▸ GIVEN RECORDS:

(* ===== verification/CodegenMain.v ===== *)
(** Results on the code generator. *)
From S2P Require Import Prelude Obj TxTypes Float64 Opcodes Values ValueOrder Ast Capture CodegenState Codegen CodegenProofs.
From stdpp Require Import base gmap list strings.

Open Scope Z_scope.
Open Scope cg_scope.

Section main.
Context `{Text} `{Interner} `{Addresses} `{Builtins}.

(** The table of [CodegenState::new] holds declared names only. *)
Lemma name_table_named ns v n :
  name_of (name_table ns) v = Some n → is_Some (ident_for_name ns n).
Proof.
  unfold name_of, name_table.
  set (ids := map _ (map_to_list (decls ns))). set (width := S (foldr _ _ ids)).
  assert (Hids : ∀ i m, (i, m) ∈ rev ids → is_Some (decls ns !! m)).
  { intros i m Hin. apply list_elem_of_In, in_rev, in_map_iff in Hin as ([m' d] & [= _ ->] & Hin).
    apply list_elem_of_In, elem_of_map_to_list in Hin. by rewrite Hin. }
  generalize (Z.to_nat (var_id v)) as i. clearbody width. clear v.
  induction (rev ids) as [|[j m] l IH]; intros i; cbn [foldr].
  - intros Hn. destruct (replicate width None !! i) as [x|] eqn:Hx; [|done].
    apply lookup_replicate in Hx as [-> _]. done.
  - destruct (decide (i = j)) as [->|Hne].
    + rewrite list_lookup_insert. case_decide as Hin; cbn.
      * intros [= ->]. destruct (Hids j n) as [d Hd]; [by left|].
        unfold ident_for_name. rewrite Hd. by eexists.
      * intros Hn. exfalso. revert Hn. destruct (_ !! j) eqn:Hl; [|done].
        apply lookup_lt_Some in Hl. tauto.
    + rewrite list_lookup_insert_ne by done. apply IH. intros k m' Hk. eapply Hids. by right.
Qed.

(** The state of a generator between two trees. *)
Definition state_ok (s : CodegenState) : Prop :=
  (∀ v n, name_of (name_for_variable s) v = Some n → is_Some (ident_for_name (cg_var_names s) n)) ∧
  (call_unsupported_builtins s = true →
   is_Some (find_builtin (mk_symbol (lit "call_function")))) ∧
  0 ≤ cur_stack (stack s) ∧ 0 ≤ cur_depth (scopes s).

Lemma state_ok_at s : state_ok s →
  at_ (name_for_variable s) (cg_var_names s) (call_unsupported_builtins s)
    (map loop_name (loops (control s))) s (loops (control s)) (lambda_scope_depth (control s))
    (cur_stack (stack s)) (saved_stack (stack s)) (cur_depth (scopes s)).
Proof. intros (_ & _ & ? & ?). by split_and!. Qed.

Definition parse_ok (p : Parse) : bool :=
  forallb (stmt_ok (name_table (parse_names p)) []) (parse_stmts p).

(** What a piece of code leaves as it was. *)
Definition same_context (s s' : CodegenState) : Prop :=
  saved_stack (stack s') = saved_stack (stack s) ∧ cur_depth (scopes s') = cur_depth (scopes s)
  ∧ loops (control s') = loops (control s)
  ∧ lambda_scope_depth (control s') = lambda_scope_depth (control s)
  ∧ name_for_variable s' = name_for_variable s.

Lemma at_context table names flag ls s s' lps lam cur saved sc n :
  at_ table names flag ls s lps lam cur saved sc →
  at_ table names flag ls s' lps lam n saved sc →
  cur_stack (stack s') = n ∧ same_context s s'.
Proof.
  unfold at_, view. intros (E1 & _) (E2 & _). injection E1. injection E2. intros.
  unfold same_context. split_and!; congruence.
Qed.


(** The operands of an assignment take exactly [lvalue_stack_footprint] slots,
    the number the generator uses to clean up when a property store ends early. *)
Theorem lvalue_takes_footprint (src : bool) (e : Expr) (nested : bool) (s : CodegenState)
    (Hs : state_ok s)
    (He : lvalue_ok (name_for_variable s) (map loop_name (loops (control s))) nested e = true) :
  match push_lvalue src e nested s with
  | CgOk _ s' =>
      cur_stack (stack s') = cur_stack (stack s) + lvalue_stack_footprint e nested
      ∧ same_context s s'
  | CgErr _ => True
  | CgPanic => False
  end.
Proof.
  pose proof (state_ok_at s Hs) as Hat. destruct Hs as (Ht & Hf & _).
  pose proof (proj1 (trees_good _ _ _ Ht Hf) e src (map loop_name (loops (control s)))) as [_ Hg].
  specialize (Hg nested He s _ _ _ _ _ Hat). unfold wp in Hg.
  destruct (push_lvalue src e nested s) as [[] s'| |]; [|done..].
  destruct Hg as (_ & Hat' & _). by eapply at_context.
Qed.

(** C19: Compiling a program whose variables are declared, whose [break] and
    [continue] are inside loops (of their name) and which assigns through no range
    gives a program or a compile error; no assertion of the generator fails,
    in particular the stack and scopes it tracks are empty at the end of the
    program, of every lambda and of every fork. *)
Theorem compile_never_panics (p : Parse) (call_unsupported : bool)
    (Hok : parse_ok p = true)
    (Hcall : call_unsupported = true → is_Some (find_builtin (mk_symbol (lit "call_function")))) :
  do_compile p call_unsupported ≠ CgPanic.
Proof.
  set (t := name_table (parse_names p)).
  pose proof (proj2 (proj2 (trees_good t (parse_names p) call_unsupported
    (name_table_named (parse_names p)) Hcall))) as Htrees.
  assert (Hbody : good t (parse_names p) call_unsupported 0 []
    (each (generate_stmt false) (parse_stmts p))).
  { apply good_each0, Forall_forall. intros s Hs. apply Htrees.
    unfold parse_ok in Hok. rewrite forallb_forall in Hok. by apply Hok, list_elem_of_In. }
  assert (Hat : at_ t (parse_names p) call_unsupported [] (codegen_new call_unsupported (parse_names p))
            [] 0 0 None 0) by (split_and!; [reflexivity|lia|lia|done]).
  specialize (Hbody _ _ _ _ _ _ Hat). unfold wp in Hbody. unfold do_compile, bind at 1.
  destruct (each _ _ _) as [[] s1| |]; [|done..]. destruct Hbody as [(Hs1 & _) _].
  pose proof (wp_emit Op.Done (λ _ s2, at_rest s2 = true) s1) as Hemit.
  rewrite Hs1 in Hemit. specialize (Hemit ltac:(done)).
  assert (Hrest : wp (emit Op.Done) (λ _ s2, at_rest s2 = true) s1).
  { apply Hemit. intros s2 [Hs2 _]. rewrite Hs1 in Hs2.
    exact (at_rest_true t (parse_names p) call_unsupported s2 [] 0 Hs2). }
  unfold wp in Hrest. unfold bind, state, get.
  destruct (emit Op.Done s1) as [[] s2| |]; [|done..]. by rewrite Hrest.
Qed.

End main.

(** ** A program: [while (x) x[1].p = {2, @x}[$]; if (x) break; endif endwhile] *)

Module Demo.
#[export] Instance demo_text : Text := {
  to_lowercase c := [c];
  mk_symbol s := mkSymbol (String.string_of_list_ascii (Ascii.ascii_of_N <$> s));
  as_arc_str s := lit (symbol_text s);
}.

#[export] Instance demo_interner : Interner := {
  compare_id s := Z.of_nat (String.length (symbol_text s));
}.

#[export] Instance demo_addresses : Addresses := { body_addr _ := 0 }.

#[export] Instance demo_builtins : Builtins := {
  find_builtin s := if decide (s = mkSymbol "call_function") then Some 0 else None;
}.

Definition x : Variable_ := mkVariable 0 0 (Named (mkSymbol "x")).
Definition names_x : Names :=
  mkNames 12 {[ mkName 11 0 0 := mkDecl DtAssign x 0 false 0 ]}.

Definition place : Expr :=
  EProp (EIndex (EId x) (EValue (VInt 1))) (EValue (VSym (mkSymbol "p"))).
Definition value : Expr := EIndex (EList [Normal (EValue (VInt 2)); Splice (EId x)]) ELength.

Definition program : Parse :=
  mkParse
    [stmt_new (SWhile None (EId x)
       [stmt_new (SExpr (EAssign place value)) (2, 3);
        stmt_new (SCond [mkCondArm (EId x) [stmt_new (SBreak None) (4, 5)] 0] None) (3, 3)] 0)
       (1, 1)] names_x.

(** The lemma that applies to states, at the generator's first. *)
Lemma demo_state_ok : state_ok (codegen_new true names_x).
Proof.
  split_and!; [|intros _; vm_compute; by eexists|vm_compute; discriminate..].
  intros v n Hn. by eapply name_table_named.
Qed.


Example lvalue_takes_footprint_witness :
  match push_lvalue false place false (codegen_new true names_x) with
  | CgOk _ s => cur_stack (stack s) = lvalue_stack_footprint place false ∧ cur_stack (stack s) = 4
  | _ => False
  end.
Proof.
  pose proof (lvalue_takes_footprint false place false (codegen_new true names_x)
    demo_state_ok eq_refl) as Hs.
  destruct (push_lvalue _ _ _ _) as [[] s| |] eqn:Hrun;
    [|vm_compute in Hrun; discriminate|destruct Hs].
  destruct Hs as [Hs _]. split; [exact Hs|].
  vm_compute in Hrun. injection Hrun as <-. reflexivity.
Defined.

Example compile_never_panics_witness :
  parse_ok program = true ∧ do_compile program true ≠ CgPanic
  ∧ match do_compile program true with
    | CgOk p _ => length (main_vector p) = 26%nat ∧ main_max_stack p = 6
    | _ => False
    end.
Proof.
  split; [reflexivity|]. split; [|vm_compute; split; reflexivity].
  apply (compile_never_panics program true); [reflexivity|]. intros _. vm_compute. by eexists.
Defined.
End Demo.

* * *

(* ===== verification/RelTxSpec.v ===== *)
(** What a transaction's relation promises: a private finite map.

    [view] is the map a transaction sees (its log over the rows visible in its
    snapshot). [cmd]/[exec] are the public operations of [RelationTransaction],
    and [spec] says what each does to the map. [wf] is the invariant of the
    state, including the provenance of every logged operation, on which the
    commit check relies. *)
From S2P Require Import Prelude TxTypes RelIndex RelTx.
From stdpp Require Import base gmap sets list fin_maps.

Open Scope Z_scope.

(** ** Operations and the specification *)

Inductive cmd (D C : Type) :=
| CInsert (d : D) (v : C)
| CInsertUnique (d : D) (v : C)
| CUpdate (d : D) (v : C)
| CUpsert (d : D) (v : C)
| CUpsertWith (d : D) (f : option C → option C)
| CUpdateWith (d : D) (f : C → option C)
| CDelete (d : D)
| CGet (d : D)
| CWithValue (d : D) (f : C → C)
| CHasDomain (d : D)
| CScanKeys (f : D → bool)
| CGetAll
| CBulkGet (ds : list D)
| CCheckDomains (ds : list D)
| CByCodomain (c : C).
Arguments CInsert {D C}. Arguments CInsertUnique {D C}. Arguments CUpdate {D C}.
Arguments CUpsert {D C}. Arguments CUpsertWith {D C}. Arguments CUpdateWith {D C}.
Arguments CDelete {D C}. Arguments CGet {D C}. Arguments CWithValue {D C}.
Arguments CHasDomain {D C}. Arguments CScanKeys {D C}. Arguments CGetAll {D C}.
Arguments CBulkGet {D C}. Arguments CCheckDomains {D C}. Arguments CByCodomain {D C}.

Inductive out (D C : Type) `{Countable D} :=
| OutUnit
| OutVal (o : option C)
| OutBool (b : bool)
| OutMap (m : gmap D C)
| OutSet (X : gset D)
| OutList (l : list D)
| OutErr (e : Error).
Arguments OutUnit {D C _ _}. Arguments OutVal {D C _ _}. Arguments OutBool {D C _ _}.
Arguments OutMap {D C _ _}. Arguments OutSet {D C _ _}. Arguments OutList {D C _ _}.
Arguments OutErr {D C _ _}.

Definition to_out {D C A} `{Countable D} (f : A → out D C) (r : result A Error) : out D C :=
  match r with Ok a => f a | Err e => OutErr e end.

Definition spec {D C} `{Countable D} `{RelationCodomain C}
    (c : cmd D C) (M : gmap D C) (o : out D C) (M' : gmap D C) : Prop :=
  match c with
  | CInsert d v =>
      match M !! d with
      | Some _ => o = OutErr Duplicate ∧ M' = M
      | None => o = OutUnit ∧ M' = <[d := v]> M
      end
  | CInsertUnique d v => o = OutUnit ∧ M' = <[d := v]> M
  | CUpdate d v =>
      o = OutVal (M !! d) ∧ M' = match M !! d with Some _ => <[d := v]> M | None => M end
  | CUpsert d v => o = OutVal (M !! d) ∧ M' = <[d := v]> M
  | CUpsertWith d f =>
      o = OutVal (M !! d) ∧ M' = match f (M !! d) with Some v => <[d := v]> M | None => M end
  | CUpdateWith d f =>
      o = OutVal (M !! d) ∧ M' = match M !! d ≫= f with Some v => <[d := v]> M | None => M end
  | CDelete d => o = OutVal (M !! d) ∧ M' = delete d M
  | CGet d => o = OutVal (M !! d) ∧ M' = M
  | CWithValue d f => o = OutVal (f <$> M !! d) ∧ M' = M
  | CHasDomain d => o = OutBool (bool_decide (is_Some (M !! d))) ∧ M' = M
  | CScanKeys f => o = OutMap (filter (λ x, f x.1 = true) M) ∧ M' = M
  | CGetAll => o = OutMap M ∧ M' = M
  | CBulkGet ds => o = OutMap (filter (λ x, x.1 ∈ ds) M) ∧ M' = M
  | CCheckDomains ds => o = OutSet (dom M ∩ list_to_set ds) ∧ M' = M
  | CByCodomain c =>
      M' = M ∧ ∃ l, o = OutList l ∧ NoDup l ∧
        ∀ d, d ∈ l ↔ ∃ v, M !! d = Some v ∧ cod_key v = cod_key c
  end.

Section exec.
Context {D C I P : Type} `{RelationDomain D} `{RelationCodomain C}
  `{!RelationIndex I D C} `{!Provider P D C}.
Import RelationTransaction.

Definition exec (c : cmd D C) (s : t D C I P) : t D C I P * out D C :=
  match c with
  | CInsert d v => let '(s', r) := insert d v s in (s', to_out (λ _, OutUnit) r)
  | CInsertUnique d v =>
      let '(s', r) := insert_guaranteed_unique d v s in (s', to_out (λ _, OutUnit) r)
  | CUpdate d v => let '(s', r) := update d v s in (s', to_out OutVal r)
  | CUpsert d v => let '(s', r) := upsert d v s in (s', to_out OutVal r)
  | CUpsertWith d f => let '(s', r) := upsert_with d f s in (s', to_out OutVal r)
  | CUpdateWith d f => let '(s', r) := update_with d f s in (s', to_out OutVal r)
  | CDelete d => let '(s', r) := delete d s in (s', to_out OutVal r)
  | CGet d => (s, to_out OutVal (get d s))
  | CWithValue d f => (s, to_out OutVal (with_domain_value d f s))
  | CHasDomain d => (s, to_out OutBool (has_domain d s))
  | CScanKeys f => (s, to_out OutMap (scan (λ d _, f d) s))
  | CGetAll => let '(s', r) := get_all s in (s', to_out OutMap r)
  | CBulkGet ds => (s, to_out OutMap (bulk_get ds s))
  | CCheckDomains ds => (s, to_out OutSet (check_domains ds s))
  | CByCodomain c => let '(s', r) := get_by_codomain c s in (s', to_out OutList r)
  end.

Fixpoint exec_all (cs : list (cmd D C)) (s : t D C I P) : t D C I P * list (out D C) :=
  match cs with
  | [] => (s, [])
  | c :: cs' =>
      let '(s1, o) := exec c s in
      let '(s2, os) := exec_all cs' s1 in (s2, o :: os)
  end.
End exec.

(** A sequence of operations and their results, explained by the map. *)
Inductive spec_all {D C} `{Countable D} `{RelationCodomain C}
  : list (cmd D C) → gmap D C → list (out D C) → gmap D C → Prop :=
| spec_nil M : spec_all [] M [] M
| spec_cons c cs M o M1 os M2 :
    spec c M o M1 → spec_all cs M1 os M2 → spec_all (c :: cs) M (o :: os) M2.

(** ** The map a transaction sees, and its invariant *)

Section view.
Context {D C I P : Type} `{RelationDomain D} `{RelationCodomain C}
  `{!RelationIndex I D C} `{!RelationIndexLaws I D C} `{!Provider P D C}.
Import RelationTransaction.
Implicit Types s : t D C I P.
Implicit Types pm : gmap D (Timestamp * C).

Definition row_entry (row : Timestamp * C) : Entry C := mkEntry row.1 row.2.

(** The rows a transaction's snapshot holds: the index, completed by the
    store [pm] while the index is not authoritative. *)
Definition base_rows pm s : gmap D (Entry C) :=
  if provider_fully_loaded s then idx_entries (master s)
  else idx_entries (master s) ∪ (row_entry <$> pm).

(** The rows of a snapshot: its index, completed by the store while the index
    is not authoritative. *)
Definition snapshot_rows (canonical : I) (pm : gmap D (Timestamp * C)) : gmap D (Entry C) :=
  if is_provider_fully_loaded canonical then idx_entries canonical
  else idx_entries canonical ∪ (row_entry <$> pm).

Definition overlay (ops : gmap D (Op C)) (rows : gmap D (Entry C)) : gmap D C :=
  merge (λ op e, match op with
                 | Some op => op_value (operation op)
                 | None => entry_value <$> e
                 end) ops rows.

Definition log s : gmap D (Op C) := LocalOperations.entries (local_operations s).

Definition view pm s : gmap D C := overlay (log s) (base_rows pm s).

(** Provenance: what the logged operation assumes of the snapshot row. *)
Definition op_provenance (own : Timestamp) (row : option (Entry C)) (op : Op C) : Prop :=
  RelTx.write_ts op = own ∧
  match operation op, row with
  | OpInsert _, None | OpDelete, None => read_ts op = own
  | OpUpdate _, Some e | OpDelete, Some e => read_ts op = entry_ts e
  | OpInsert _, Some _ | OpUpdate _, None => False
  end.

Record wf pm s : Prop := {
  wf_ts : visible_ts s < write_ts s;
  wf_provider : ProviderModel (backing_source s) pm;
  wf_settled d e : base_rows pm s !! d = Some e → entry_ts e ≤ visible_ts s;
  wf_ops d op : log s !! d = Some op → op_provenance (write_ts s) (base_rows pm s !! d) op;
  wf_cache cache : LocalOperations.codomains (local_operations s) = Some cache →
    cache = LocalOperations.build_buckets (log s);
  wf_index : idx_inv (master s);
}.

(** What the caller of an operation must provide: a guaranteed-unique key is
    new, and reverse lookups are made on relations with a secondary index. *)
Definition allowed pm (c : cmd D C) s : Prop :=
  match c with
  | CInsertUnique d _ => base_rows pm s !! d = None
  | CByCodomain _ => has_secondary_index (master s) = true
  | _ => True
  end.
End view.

▸ INSTRUCTIONS TO FOLLOW: Using the entries above, copy out all lines that contain the string "CgPanic".

▸ EXERCISE SOLUTION:
  | CgPanic => False
  do_compile p call_unsupported ≠ CgPanic.
  parse_ok program = true ∧ do_compile program true ≠ CgPanic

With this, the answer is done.